- [The data]

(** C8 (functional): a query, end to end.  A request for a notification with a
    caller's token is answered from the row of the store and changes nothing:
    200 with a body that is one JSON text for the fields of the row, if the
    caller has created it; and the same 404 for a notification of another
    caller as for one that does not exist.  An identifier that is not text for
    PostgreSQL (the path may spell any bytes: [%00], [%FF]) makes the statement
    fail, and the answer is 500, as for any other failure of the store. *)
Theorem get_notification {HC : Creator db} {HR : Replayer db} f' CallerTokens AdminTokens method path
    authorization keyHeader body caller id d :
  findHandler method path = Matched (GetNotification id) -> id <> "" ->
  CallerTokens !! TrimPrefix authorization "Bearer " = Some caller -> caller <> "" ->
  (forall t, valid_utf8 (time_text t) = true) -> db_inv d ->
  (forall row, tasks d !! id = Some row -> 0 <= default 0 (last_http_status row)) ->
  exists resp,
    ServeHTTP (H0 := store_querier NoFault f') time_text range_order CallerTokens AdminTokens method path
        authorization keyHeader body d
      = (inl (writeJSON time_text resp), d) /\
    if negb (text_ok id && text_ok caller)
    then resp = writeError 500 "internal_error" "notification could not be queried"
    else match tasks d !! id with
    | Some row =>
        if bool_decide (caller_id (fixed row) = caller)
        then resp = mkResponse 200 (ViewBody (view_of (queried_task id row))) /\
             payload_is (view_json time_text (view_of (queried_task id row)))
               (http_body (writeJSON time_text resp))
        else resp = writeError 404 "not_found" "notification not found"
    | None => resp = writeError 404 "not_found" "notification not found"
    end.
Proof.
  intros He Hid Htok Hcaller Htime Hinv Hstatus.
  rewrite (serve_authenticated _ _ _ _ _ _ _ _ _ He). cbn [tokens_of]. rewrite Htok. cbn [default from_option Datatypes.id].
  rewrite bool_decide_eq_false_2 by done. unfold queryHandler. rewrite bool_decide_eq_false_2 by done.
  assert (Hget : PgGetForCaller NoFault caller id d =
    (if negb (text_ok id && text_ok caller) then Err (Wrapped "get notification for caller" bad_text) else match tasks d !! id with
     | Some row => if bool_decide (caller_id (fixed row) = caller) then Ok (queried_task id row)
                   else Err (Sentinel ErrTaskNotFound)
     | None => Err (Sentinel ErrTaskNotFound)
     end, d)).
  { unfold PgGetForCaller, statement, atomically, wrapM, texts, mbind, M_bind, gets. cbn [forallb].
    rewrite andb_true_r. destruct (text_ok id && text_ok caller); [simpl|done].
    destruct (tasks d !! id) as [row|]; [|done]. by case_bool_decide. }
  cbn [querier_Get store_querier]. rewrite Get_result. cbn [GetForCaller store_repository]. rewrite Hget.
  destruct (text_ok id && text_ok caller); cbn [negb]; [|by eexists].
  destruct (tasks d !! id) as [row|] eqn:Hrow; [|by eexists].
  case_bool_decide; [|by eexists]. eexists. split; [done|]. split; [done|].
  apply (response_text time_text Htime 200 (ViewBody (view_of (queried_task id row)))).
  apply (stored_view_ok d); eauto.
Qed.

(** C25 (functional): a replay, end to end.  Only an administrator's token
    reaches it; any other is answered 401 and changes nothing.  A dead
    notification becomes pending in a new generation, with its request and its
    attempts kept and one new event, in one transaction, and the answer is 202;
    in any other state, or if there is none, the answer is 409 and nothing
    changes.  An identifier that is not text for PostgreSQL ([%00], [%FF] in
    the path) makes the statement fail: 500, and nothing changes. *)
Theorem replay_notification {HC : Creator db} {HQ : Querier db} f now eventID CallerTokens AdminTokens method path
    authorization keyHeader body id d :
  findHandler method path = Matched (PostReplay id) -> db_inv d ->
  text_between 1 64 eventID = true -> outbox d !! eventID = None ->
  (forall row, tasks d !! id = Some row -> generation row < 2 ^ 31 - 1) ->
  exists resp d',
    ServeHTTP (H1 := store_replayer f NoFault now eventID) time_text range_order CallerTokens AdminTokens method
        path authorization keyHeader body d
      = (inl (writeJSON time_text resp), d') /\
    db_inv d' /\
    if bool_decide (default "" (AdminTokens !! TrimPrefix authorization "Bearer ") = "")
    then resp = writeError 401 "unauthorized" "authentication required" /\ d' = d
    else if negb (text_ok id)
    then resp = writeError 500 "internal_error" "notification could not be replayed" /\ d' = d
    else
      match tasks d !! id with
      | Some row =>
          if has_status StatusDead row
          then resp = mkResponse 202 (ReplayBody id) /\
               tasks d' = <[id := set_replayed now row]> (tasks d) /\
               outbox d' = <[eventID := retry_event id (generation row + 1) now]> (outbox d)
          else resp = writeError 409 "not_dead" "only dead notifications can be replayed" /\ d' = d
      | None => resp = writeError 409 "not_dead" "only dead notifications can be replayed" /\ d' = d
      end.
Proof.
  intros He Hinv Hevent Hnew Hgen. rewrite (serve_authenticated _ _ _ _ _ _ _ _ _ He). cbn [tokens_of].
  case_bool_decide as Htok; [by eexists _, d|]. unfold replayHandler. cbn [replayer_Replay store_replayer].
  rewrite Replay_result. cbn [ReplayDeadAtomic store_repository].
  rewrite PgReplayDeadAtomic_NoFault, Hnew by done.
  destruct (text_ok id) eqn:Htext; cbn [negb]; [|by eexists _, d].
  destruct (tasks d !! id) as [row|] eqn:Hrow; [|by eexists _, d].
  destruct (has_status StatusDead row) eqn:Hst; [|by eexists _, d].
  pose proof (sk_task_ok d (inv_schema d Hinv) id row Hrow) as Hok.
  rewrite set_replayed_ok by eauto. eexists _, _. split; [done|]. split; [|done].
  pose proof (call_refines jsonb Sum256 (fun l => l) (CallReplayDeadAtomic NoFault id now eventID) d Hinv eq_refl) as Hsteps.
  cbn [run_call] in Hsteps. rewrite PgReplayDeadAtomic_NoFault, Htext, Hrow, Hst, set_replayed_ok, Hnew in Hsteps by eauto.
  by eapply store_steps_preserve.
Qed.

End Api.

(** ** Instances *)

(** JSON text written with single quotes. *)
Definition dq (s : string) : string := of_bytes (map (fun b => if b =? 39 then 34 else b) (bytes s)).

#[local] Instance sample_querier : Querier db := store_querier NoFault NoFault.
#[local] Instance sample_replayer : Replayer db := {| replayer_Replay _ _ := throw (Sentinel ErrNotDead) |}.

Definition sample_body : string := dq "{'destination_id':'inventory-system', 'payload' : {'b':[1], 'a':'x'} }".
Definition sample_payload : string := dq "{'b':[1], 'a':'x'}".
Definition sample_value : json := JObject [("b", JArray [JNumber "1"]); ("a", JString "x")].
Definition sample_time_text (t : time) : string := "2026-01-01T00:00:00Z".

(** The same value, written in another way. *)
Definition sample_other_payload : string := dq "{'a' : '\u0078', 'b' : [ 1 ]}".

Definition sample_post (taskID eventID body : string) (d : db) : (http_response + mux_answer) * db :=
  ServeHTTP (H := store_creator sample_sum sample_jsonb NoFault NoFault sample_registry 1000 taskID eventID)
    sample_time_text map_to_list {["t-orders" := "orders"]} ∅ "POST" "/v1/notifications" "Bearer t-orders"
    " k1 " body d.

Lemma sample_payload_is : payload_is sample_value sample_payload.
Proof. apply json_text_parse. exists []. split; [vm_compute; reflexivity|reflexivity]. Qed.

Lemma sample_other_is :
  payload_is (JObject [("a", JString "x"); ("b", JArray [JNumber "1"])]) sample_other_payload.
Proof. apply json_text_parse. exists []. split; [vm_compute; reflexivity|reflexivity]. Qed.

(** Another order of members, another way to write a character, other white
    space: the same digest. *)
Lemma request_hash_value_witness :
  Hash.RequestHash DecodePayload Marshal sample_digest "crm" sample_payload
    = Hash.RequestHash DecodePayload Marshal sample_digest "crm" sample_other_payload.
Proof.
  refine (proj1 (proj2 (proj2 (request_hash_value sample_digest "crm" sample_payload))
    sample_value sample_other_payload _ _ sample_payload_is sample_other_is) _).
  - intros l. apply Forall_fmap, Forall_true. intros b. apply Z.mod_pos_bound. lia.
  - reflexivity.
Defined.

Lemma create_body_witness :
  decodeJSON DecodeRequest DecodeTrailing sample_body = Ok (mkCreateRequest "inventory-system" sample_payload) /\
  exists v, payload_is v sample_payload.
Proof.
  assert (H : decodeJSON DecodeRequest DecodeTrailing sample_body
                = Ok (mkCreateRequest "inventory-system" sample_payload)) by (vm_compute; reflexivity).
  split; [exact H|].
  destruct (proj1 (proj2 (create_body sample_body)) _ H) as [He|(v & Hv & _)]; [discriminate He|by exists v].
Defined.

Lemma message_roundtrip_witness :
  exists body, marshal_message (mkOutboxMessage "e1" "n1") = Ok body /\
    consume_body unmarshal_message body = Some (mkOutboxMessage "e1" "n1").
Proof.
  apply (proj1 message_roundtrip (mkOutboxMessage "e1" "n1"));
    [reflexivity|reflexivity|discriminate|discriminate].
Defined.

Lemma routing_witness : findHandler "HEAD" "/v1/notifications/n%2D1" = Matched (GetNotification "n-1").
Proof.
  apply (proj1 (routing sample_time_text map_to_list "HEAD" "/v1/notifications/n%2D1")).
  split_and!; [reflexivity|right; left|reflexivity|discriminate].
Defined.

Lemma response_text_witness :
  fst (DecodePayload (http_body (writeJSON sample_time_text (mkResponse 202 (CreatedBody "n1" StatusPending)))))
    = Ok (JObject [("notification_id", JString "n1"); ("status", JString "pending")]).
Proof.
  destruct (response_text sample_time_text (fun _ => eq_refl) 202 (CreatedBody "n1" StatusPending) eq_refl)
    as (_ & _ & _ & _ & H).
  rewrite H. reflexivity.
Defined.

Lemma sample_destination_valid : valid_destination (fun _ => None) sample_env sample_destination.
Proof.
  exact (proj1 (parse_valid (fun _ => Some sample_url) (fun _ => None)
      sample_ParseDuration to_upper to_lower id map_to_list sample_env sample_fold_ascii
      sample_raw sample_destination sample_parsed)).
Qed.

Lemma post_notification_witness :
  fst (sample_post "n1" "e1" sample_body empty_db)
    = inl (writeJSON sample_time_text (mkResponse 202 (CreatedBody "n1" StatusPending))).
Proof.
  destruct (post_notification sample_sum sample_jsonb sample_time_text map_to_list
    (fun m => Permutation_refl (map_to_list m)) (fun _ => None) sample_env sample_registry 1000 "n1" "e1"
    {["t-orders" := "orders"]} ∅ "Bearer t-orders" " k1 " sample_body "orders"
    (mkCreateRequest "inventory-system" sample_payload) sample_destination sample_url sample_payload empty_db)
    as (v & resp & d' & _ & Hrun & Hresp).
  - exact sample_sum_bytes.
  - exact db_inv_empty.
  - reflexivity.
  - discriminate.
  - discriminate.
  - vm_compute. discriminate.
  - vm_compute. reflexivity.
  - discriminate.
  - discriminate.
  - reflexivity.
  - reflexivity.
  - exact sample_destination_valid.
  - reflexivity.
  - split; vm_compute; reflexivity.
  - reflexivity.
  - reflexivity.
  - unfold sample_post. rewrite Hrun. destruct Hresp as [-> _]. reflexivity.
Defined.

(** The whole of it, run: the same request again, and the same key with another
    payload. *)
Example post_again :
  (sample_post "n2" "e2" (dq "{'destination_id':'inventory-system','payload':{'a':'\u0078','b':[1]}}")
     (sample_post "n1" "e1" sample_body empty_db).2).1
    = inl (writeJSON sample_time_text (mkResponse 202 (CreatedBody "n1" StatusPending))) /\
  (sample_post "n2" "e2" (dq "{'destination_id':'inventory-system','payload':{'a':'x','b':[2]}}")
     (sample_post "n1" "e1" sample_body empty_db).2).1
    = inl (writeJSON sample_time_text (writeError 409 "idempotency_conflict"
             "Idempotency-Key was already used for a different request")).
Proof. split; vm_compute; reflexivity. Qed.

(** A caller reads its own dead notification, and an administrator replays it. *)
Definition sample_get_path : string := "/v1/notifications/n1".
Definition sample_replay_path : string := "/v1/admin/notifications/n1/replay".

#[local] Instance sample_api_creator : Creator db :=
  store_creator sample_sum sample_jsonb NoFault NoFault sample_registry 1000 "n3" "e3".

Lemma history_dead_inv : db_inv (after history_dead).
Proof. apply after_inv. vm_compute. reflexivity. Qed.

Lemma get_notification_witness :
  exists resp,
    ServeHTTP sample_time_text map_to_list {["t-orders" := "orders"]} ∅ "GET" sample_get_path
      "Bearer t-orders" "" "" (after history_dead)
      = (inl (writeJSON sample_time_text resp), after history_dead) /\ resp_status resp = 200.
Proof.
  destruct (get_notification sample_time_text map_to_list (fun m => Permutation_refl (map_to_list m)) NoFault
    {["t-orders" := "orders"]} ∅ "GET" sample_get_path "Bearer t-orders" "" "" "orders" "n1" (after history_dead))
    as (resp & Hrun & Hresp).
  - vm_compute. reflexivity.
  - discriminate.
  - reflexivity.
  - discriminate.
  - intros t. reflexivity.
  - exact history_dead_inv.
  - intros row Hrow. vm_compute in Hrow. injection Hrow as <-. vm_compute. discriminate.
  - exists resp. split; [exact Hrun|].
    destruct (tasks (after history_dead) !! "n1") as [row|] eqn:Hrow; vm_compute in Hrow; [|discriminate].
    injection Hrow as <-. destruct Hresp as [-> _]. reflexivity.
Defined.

* * *

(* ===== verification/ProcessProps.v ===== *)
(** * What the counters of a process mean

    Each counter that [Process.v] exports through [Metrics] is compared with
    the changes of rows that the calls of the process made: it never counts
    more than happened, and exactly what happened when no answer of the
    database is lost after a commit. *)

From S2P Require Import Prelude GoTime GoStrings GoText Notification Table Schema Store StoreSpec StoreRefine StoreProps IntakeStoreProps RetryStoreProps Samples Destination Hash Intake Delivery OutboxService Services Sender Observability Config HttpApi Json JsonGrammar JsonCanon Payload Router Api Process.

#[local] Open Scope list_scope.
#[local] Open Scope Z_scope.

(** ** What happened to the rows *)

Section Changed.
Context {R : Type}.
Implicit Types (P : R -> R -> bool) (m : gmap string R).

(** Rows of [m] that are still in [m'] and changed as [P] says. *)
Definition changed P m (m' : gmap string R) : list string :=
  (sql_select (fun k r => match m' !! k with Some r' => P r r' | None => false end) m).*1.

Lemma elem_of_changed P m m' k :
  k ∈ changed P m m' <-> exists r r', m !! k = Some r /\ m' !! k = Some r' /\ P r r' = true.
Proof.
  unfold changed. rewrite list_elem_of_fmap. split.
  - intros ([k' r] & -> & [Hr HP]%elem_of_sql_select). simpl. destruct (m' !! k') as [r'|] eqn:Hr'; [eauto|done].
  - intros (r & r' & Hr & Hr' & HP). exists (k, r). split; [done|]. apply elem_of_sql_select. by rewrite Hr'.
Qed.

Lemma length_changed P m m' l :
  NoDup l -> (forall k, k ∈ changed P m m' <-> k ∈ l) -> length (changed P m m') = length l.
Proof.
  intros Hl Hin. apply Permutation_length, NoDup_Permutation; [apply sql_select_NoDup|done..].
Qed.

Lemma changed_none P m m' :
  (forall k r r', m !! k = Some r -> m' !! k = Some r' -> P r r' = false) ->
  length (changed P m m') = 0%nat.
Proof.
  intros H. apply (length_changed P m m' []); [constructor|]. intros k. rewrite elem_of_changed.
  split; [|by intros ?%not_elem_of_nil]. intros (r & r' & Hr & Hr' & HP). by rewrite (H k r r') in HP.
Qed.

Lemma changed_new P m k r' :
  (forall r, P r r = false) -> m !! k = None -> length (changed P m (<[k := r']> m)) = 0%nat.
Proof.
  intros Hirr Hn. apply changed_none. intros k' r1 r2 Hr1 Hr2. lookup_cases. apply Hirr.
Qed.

==

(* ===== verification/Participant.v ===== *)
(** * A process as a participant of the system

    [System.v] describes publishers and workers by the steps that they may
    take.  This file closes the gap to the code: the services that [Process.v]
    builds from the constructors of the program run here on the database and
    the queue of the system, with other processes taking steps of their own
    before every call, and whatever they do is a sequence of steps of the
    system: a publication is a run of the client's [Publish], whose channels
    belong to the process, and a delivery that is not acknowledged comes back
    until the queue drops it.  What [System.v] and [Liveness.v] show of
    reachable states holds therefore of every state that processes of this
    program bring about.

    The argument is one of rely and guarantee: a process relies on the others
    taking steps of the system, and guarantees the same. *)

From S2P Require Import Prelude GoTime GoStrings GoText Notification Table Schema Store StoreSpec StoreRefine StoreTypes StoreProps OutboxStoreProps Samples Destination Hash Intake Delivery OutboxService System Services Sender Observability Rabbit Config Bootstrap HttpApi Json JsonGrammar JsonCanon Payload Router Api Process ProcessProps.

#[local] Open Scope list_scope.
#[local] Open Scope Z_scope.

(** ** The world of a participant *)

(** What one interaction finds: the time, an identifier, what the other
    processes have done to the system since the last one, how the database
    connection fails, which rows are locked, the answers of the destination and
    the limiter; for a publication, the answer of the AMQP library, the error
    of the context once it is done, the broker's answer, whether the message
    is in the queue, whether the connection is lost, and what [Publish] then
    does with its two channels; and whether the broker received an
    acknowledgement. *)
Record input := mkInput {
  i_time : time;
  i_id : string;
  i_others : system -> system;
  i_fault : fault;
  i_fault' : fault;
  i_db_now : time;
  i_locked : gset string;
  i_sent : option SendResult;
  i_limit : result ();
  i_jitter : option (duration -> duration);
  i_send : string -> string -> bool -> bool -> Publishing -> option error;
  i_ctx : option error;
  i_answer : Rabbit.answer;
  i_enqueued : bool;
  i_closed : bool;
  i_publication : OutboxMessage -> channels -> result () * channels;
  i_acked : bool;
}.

- [Required work] In the entries above, the lines between the one holding "(** C8 (functional): a" and the one holding "(if negb (text_ok", inclusive, are to be printed exactly as written, and those alone.

- [Solution]
(** C8 (functional): a query, end to end.  A request for a notification with a
    caller's token is answered from the row of the store and changes nothing:
    200 with a body that is one JSON text for the fields of the row, if the
    caller has created it; and the same 404 for a notification of another
    caller as for one that does not exist.  An identifier that is not text for
    PostgreSQL (the path may spell any bytes: [%00], [%FF]) makes the statement
    fail, and the answer is 500, as for any other failure of the store. *)
Theorem get_notification {HC : Creator db} {HR : Replayer db} f' CallerTokens AdminTokens method path
    authorization keyHeader body caller id d :
  findHandler method path = Matched (GetNotification id) -> id <> "" ->
  CallerTokens !! TrimPrefix authorization "Bearer " = Some caller -> caller <> "" ->
  (forall t, valid_utf8 (time_text t) = true) -> db_inv d ->
  (forall row, tasks d !! id = Some row -> 0 <= default 0 (last_http_status row)) ->
  exists resp,
    ServeHTTP (H0 := store_querier NoFault f') time_text range_order CallerTokens AdminTokens method path
        authorization keyHeader body d
      = (inl (writeJSON time_text resp), d) /\
    if negb (text_ok id && text_ok caller)
    then resp = writeError 500 "internal_error" "notification could not be queried"
    else match tasks d !! id with
    | Some row =>
        if bool_decide (caller_id (fixed row) = caller)
        then resp = mkResponse 200 (ViewBody (view_of (queried_task id row))) /\
             payload_is (view_json time_text (view_of (queried_task id row)))
               (http_body (writeJSON time_text resp))
        else resp = writeError 404 "not_found" "notification not found"
    | None => resp = writeError 404 "not_found" "notification not found"
    end.
Proof.
  intros He Hid Htok Hcaller Htime Hinv Hstatus.
  rewrite (serve_authenticated _ _ _ _ _ _ _ _ _ He). cbn [tokens_of]. rewrite Htok. cbn [default from_option Datatypes.id].
  rewrite bool_decide_eq_false_2 by done. unfold queryHandler. rewrite bool_decide_eq_false_2 by done.
  assert (Hget : PgGetForCaller NoFault caller id d =
    (if negb (text_ok id && text_ok caller) then Err (Wrapped "get notification for caller" bad_text) else match tasks d !! id with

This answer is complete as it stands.